→ **Aim of the task**:
For the data below, please report each line where the word "Inductive" is found.

(Stored entries)
######
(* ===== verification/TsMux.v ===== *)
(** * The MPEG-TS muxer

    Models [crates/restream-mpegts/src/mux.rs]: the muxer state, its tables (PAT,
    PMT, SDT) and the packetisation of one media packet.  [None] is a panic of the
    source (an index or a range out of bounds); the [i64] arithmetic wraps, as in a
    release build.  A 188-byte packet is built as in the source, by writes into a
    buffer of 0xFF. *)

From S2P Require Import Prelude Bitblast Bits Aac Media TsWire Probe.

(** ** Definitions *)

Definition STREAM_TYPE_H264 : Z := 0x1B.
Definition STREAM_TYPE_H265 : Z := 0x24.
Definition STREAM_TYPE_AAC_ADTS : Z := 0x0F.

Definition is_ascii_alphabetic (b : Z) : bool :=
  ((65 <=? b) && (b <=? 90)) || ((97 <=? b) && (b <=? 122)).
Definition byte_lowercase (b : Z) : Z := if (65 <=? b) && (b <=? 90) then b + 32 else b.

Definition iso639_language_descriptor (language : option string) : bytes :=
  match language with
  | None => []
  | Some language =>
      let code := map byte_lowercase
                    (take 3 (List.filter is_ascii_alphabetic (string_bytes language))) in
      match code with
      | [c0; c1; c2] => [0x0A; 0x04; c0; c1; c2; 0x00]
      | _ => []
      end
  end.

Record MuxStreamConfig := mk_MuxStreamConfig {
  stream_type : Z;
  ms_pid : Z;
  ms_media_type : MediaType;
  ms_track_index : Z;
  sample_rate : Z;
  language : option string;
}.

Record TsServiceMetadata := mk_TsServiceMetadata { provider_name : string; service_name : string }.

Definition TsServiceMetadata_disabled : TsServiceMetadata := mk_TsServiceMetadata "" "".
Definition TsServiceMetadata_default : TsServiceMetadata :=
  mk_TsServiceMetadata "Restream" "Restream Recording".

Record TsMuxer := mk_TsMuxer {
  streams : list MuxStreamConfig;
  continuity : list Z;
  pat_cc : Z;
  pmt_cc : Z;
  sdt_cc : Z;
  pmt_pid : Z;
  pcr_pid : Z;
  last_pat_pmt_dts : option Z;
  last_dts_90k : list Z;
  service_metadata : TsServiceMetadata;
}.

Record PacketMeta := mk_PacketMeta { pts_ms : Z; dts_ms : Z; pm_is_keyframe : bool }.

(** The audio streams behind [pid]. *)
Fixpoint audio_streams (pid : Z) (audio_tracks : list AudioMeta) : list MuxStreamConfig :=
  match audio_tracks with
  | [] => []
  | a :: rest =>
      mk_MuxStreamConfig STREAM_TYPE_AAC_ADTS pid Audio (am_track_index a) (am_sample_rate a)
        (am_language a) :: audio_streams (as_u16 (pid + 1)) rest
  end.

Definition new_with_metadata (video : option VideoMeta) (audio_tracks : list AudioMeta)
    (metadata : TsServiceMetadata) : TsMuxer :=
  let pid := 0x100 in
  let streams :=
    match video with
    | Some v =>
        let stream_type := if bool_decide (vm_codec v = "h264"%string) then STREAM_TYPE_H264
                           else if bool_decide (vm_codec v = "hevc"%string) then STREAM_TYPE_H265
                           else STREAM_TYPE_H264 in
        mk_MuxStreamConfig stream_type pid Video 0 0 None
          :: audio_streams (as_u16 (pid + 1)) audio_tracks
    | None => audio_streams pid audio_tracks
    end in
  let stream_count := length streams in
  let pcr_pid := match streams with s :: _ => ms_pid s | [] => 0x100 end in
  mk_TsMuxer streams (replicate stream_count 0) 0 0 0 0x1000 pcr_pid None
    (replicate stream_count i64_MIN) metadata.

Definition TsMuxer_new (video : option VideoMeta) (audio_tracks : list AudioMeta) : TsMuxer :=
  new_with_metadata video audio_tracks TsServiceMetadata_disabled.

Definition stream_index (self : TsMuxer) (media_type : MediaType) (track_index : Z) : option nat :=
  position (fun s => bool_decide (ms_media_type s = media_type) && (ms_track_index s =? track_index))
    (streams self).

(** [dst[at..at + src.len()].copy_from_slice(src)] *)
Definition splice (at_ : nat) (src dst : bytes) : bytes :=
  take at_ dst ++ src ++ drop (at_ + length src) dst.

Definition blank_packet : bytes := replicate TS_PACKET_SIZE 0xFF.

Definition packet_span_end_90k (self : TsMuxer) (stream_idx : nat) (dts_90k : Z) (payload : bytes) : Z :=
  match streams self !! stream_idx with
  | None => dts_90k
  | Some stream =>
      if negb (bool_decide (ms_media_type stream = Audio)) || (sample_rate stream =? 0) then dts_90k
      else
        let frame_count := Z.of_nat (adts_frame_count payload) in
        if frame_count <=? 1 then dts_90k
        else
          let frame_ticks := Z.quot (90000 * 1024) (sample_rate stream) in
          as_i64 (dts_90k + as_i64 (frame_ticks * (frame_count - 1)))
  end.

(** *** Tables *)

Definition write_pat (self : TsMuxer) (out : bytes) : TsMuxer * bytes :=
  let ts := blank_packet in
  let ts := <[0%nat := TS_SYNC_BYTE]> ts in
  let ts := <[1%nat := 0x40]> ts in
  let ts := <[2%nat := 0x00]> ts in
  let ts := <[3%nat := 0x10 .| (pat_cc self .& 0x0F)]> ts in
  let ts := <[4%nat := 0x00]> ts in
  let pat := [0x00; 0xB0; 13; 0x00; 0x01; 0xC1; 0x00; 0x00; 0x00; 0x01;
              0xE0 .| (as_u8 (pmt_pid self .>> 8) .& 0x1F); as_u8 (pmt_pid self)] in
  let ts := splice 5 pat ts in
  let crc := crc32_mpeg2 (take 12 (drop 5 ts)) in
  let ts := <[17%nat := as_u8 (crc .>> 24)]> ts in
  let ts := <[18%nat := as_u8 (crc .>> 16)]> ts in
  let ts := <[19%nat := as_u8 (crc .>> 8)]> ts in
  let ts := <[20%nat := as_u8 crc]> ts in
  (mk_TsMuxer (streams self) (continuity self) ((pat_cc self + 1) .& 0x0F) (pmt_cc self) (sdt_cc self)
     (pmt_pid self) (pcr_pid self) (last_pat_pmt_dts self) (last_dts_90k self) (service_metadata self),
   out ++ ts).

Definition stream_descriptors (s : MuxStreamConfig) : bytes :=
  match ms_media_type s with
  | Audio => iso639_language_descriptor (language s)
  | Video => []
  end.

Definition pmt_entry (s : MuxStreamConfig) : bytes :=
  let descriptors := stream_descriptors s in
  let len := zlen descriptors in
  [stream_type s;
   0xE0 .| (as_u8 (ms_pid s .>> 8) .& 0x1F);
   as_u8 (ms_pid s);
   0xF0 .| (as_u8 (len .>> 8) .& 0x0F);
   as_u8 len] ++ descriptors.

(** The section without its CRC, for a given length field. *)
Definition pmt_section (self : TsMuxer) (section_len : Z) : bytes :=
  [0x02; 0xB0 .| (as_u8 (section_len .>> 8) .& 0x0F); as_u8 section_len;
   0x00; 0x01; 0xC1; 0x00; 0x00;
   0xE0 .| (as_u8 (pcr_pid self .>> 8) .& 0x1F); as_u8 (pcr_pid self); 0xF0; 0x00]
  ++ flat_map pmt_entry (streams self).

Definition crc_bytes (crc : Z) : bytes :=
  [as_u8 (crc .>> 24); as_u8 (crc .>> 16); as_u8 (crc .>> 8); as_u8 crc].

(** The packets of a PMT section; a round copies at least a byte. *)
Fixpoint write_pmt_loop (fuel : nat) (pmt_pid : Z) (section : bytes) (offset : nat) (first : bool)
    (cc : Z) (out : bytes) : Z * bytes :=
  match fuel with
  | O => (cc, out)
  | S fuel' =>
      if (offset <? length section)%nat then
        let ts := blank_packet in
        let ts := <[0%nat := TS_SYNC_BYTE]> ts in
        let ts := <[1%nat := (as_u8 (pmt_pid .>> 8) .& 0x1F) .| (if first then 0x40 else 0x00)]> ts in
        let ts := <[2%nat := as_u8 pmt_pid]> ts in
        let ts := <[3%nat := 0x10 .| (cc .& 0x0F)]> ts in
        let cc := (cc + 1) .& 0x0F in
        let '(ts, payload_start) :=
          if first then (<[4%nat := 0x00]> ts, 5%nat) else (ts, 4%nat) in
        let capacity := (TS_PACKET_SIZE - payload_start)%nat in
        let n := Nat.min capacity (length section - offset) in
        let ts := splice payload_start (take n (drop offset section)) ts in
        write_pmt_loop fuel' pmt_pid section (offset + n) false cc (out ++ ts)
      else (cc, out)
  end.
######
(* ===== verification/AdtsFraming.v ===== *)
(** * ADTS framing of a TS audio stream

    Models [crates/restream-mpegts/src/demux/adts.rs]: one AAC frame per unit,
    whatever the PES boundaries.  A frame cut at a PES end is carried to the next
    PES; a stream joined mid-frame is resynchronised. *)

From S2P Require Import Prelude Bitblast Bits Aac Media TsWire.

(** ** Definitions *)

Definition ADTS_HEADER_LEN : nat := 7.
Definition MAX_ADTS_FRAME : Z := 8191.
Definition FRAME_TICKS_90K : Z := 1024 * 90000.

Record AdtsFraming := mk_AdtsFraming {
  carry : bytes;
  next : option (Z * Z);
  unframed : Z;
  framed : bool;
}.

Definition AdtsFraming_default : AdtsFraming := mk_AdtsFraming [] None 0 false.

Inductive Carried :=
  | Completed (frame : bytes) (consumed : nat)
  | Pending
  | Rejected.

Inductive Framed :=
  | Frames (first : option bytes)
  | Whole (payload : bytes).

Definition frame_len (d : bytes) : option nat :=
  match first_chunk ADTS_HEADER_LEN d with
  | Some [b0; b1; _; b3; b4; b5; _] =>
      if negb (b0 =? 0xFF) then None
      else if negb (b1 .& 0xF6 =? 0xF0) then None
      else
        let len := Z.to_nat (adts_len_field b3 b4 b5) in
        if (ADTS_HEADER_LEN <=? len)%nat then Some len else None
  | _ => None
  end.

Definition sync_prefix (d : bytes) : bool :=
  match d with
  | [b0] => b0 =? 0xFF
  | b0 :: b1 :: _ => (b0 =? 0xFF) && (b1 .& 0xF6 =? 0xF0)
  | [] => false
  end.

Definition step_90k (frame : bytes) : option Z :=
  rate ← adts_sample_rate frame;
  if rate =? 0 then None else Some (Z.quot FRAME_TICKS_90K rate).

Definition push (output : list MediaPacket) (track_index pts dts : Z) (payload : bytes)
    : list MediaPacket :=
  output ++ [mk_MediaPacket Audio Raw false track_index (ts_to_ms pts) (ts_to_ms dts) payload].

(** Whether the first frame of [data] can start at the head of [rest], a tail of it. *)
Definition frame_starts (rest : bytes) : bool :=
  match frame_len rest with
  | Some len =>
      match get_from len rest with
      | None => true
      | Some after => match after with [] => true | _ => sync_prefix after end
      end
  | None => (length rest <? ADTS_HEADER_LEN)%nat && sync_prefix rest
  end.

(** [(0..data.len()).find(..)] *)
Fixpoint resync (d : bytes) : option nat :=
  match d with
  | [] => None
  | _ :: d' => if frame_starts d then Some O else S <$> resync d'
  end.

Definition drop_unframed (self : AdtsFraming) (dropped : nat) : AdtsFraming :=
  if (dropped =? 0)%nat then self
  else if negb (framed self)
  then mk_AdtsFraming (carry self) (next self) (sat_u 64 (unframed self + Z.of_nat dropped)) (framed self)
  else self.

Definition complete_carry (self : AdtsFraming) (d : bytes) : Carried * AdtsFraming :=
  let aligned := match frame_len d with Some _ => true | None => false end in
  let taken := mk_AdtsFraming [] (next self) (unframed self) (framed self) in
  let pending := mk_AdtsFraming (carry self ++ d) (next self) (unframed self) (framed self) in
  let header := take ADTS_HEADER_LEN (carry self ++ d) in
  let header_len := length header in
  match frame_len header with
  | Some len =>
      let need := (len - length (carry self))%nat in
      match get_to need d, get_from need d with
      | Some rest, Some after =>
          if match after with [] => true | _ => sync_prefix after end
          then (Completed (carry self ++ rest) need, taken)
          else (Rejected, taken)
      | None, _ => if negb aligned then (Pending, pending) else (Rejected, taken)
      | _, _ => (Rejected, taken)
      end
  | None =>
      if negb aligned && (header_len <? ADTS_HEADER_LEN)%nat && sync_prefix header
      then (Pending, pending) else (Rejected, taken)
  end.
######
→ **Result below**:
Inductive Carried :=
Inductive Framed :=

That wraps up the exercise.